Trostlos aber auch sehr warmherzig

Bewertung am 05.02.2022

Bewertet: Buch (Gebundene Ausgabe)

Martin, der junge Protagonist, wächst in einer Welt voller Grausamkeiten auf. Seine Familie wurde durch den Vater ausgelöscht und er ist seither auf sich selbst gestellt. Er geht durch die Welt mit einer grossen Portion Mut, Zuversicht und Unschuld. Wie er es schafft, allen Widrigkeiten zum Trotz, immer wieder auf Personen zu treffen, die ihm gut gesinnt sind und seine Warmherzigkeit erkennen, davon erzählt diese schauerhafte Geschichte, die wie ein modernes Märchen anmutet. Zeitlich würde ich den Roman irgendwo im Mittelalter verorten, klar geht dies jedoch aus der Erzählung nicht hervor. Die kurzen Sätze, mit oft prägnanter Aussagekraft, erscheinen anfangs etwas gewöhnungsbedürftig.
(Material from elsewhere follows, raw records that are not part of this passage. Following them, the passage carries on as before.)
Lemma run_pulse_train nop out (ps : list Z) :
  forall (a : bool) (i : nat) (c : Z) buf,
  (i + length ps < 200)%nat -> (a = true -> 0 <= c <= 598) ->
  pulses_ok a ps ->
  run ISR_pde (pulse_samples a ps)
      (Machine buf (Z.of_nat i) nop (level_state (negb a)) c out)
  = Done (Machine (store_pulses (S i) ps buf) (Z.of_nat (i + length ps)) nop
                  (level_state (final_level (negb a) ps)) (last_count c ps) out).
Proof.
  induction ps as [|d ps IH]; intros a i c buf Hi Hc Hok.
  - cbn [pulse_samples run store_pulses length final_level last_count].
    rewrite Nat.add_0_r. reflexivity.
  - cbn [pulse_samples store_pulses length final_level last_count] in *.
    destruct Hok as [Hd Hok].
    rewrite run_app, run_pulse by (destruct a; lia).
    cbn [mbind outcome_bind].
    rewrite <- (negb_involutive a) at 2.
    rewrite IH by (done || lia || (destruct a; [discriminate | lia])).
    rewrite negb_involutive.
    replace (S i + length ps)%nat with (i + S (length ps))%nat by lia.
    reflexivity.
Qed.

Lemma store_pulses_length (ps : list Z) :
  forall i buf, length (store_pulses i ps buf) = length buf.
Proof.
  induction ps as [|d ps IH]; intros i buf; cbn [store_pulses]; [reflexivity|].
  rewrite IH. apply length_insert.
Qed.

Lemma store_pulses_snoc (ps : list Z) (x : Z) :
  forall i buf,
  store_pulses i (ps ++ [x]) buf = <[(i + length ps)%nat := x]> (store_pulses i ps buf).
Proof.
  induction ps as [|d ps IH]; intros i buf; cbn [app store_pulses length].
  - rewrite Nat.add_0_r. reflexivity.
  - rewrite IH. f_equal. lia.
Qed.

Lemma take_store_pulses (ps : list Z) :
  forall i buf, (i + length ps <= length buf)%nat ->
  take (i + length ps) (store_pulses i ps buf) = take i buf ++ ps.
Proof.
  induction ps as [|d ps IH]; intros i buf Hlen; cbn [store_pulses length] in *.
  - rewrite Nat.add_0_r, app_nil_r. reflexivity.
  - replace (i + S (length ps))%nat with (S i + length ps)%nat by lia.
    rewrite IH by (rewrite length_insert; lia).
    rewrite (take_S_r _ i d) by (apply list_lookup_insert_eq; lia).
    rewrite take_insert. case_decide; [lia|].
    rewrite <- app_assoc. reflexivity.
Qed.

Lemma final_level_parity (ps : list Z) :
  forall b, final_level b ps = xorb b (Nat.odd (length ps)).
Proof.
  induction ps as [|d ps IH]; intros b; cbn [final_level length].
  - destruct b; reflexivity.
  - rewrite IH, Nat.odd_succ, <- Nat.negb_odd.
    destruct b, (Nat.odd (length ps)); reflexivity.
Qed.

Lemma run_idle (k : nat) buf i nop out :
  forall c, exists c',
  run ISR_pde (replicate k (Tick false)) (Machine buf i nop STATE_IDLE c out)
  = Done (Machine buf i nop STATE_IDLE c' out).
Proof.
  induction k as [|k IH]; intros c; [exists c; reflexivity|].
  cbn [replicate run step]. rewrite ISR_pde_idle_inactive.
  cbn [mbind outcome_bind]. apply IH.
Qed.

Lemma capture_frame_any (m : machine) (pulses : list Z) (idle : nat) (last : bool) :
  state m = STATE_IDLE -> current_ir_pulse_index m = 0 ->
  length (ir_pulses m) = 200%nat ->
  pulses_ok true pulses -> Nat.odd (length pulses) = true ->
  (length pulses < 200)%nat ->
  run ISR_pde (replicate idle (Tick false) ++ pulse_samples true pulses
               ++ replicate 599 (Tick false) ++ [Tick last]) m
  = Done (Machine (store_pulses 0 (pulses ++ [599]) (ir_pulses m)) 0
                  (Z.of_nat (length pulses)) STATE_FINISHED 0 (serial m))
  /\ take (length pulses) (store_pulses 0 (pulses ++ [599]) (ir_pulses m))
     = pulses.
Proof.
  intros Hs Hi Hlen Hok Hodd Hn. destruct m as [buf idx nop st c out].
  proj_simpl in Hs. proj_simpl in Hi. proj_simpl in Hlen. subst st idx.
  proj_simpl. destruct pulses as [|d0 ps]; [discriminate|].
  cbn [length pulses_ok negb] in *. destruct Hok as [Hd0 Hok].
  rewrite Nat.odd_succ in Hodd. split.
  - remember (replicate 599 (Tick false) ++ [Tick last]) as gap eqn:Hgap.
    rewrite run_app. destruct (run_idle idle buf 0 nop out c) as [c' ->].
    cbn [mbind outcome_bind pulse_samples].
    rewrite <- app_assoc, run_app.
    replace (Z.to_nat d0) with (S (Z.to_nat (d0 - 1))) by lia.
    cbn [replicate run step]. rewrite ISR_pde_idle_active.
    cbn [mbind outcome_bind].
    change (Machine (<[0%nat := 1]> buf) 0 nop STATE_MARK 1 out)
      with (Machine (<[0%nat := 1]> buf) (Z.of_nat 0) nop (level_state true) 1 out).
    rewrite (run_hold true 0 nop out (Z.to_nat (d0 - 1)) 1 buf) by lia.
    replace (1 + Z.of_nat (Z.to_nat (d0 - 1))) with d0 by lia.
    cbn [mbind outcome_bind]. rewrite run_app.
    change (level_state true) with (level_state (negb false)).
    rewrite (run_pulse_train nop out ps false 0 d0 (<[0%nat := d0]> buf))
      by (done || lia).
    cbn [mbind outcome_bind Nat.add].
    rewrite final_level_parity, <- Nat.negb_even, Hodd.
    change (xorb (negb false) (negb true)) with (negb false).
    subst gap.
    change (replicate 599 (Tick false))
      with (replicate (Z.to_nat 599) (Tick false)).
    rewrite run_app.
    rewrite (run_pulse false (length ps) nop out 599) by (done || lia).
    cbn [mbind outcome_bind run step level_state].
    rewrite ISR_pde_timeout by lia. cbn [mbind outcome_bind].
    cbn [app store_pulses]. rewrite store_pulses_snoc. reflexivity.
  - rewrite store_pulses_snoc. cbn [Nat.add length].
    rewrite take_insert. case_decide; [lia|].
    apply (take_store_pulses (d0 :: ps) 0 buf). cbn [length]. lia.
Qed.

Lemma capture_frame (m : machine) (pulses : list Z) (idle : nat) :
  state m = STATE_IDLE -> current_ir_pulse_index m = 0 ->
  length (ir_pulses m) = 200%nat ->
  pulses_ok true pulses -> Nat.odd (length pulses) = true ->
  (length pulses < 200)%nat ->
  run ISR_pde (replicate idle (Tick false) ++ pulse_samples true pulses
               ++ replicate 600 (Tick false)) m
  = Done (Machine (store_pulses 0 (pulses ++ [599]) (ir_pulses m)) 0
                  (Z.of_nat (length pulses)) STATE_FINISHED 0 (serial m))
  /\ take (length pulses) (store_pulses 0 (pulses ++ [599]) (ir_pulses m))
     = pulses.
Proof.
  change (replicate 600 (Tick false))
    with (replicate 599 (Tick false) ++ [Tick false]).
  apply capture_frame_any.
Qed.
Doch lässt man sich auf die Geschichte ein, eröffnet sich einem ein literarisches Erlebnis der besonderen Art. Das Groteske, fast Absurde liess mich an Ilse Aichinger denken. Der Vergleich mag etwas weit hergeholt sein, zumal beide Autorinnen mehr als fünfzig Jahre auseinander liegen. Ähnlichkeiten zeigen sich jedoch in der der grossen Trostlosigkeit, der Angst und Demütigung, die nicht verharmlost werden, aber doch symbolisch überhöht dargestellt sind. Durch Allegorien werden Wahnvorstellungen, Aberglaube und Kriegsgräuel schonungslos geschildert. Die Autorin versteht dies mit der nötigen emotionalen Distanz. Dieses Debüt kann meines Erachtens als gelungen bezeichnet werden. Es ist ein äusserst phantasievolles, literarisch ungewöhnliches Buch, das viel Wärme und Klugheit ausstrahlt.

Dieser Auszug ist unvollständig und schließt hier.